◆ Task details ◆
Copy exactly the lines of the data below that run from the line holding "Definition u64 (z : Z) : Z := z mod 2 ^ 64." through the line holding "repeat match goal with", both ends included.

***** Data in this exercise

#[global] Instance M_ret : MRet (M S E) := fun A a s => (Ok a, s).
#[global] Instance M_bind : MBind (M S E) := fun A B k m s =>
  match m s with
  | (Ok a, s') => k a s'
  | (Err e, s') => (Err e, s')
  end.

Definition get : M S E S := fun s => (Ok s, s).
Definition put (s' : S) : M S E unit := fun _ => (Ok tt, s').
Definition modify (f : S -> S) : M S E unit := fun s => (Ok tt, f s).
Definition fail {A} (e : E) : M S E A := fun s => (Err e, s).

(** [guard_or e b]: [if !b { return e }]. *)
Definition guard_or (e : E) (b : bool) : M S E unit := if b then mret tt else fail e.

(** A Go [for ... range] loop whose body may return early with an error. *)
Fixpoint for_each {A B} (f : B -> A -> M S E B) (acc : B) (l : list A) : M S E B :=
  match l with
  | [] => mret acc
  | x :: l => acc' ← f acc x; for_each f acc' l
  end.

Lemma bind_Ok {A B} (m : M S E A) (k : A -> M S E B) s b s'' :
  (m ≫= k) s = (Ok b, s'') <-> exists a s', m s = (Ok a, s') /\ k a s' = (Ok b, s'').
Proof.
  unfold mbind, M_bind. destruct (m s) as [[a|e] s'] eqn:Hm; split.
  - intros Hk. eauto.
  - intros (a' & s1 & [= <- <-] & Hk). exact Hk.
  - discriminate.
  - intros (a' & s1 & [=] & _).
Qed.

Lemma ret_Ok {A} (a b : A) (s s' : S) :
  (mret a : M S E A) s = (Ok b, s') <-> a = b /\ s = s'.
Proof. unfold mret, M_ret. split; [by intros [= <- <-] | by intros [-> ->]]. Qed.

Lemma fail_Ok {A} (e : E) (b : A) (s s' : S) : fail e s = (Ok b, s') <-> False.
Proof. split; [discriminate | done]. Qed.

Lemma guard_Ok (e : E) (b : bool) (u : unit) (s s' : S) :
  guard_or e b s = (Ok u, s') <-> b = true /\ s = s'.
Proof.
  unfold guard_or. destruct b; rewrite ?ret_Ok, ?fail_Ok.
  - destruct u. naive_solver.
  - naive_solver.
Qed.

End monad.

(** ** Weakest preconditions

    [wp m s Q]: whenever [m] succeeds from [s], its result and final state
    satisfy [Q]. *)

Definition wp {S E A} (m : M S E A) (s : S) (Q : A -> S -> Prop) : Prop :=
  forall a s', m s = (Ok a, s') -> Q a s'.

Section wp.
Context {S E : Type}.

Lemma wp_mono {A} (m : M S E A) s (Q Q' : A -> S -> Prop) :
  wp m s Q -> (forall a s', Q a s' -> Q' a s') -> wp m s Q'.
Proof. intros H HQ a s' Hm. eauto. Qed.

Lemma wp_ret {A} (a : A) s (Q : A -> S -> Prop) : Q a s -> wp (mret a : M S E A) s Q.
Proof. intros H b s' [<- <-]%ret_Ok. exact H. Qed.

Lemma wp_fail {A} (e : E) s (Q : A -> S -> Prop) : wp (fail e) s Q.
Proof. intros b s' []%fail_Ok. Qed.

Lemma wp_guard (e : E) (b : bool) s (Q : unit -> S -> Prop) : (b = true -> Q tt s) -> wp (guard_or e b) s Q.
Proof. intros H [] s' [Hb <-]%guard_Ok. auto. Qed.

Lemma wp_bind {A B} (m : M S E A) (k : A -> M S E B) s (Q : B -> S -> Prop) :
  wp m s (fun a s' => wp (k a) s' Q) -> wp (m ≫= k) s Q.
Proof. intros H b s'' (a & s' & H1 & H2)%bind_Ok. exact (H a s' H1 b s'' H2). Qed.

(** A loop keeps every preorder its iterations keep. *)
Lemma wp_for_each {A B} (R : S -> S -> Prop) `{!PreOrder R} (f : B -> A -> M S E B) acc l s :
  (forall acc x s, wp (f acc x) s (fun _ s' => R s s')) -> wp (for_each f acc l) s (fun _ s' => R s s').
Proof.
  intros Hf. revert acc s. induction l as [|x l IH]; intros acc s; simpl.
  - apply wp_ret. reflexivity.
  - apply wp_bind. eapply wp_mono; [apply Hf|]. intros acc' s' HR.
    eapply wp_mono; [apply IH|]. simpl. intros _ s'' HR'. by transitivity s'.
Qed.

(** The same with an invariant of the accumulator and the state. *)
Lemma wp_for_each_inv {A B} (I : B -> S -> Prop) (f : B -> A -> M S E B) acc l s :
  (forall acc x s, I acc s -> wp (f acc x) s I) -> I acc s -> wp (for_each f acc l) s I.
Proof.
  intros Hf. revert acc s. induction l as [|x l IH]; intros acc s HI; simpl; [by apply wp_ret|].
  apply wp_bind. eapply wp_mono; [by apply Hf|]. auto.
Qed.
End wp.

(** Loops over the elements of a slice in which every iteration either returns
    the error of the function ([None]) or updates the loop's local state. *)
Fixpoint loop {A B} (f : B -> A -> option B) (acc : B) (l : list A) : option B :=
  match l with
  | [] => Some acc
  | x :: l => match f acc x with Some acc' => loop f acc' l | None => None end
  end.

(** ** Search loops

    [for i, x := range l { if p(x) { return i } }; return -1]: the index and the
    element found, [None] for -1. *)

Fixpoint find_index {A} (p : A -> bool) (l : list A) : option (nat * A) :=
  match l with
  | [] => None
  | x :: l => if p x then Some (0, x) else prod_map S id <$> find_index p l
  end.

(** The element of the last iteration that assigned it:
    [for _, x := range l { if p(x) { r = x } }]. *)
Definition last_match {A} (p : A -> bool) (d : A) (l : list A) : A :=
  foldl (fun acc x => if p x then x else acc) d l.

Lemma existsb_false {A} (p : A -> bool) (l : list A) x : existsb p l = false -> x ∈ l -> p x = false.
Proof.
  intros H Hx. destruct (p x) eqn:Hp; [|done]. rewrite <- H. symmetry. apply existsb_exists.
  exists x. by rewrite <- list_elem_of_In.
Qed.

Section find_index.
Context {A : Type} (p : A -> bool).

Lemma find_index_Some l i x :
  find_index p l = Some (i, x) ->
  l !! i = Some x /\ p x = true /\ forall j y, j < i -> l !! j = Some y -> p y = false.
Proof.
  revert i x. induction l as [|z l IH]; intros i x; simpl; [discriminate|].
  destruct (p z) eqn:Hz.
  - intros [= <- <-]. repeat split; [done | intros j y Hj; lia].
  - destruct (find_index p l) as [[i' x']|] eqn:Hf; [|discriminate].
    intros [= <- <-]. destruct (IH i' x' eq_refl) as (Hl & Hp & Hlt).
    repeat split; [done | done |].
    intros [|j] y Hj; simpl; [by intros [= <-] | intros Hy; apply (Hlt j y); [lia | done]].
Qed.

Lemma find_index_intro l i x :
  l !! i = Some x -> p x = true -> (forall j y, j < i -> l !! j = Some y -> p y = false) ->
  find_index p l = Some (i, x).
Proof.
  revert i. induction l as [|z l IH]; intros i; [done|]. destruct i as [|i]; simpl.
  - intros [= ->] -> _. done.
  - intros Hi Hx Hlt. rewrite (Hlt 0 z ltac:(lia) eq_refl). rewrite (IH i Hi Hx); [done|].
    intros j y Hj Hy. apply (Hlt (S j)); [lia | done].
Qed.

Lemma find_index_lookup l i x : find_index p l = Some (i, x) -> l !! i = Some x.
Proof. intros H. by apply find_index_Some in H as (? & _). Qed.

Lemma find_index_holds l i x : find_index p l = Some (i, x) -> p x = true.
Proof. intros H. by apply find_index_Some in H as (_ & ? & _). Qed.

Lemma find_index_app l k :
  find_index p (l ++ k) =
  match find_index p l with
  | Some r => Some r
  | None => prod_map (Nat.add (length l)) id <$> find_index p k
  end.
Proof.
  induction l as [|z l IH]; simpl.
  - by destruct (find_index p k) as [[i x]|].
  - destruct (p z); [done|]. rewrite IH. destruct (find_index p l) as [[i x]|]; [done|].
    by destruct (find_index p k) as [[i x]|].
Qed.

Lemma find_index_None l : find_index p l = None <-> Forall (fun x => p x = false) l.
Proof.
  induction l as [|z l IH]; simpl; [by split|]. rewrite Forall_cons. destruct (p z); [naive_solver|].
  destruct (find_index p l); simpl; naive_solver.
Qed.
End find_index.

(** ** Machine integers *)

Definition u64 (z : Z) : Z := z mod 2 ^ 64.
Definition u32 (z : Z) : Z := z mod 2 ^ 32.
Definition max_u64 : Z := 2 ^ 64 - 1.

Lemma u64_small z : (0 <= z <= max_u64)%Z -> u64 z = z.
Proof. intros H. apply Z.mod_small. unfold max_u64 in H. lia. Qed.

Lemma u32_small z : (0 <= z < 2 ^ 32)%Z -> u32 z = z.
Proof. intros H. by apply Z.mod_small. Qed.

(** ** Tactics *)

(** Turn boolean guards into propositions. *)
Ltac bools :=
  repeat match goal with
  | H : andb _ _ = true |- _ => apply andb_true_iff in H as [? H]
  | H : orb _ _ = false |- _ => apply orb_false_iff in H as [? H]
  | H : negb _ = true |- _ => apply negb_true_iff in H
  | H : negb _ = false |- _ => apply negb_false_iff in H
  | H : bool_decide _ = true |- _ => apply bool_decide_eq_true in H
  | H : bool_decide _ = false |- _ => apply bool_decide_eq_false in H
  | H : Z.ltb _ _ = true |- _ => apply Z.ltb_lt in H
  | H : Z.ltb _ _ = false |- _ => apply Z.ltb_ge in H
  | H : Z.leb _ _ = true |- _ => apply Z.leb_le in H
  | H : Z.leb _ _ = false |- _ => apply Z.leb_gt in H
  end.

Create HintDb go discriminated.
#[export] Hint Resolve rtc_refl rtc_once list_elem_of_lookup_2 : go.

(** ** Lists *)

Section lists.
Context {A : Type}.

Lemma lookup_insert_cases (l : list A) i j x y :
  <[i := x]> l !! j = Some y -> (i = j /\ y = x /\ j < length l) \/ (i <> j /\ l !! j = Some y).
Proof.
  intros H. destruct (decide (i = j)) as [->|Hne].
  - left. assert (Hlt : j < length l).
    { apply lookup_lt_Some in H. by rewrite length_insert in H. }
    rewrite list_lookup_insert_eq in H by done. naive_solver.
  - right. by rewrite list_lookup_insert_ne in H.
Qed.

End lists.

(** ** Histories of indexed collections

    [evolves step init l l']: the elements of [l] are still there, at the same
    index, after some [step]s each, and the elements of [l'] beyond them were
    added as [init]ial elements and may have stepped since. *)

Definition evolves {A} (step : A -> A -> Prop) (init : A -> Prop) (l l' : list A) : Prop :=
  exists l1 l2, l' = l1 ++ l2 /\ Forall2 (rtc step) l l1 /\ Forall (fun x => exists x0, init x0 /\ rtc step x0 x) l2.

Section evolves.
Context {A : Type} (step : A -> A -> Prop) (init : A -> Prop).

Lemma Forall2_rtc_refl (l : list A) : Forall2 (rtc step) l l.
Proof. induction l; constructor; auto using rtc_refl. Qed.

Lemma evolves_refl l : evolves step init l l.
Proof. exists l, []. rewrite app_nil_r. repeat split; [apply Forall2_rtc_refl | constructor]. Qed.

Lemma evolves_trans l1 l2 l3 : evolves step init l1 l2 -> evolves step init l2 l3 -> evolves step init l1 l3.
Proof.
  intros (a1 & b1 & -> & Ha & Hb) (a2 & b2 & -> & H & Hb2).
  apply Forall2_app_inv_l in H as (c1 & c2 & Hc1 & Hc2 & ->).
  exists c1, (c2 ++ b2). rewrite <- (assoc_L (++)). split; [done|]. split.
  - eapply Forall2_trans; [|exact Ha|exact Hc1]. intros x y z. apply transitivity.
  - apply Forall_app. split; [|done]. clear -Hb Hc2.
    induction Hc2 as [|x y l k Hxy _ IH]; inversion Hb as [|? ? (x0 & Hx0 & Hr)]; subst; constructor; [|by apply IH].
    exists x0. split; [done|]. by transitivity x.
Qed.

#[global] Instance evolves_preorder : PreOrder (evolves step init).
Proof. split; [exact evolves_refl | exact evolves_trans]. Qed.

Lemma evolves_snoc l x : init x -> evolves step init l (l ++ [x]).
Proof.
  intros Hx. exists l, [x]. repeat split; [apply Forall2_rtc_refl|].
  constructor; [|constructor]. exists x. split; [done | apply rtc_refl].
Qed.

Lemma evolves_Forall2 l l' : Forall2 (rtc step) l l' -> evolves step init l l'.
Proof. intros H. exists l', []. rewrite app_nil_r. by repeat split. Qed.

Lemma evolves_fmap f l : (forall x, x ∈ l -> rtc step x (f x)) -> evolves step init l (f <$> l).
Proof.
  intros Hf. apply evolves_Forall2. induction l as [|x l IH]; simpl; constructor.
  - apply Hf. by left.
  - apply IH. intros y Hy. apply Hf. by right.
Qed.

**********

◆ Answer to this task ◆
Definition u64 (z : Z) : Z := z mod 2 ^ 64.
Definition u32 (z : Z) : Z := z mod 2 ^ 32.
Definition max_u64 : Z := 2 ^ 64 - 1.

Lemma u64_small z : (0 <= z <= max_u64)%Z -> u64 z = z.
Proof. intros H. apply Z.mod_small. unfold max_u64 in H. lia. Qed.

Lemma u32_small z : (0 <= z < 2 ^ 32)%Z -> u32 z = z.
Proof. intros H. by apply Z.mod_small. Qed.

(** ** Tactics *)

(** Turn boolean guards into propositions. *)
Ltac bools :=
  repeat match goal with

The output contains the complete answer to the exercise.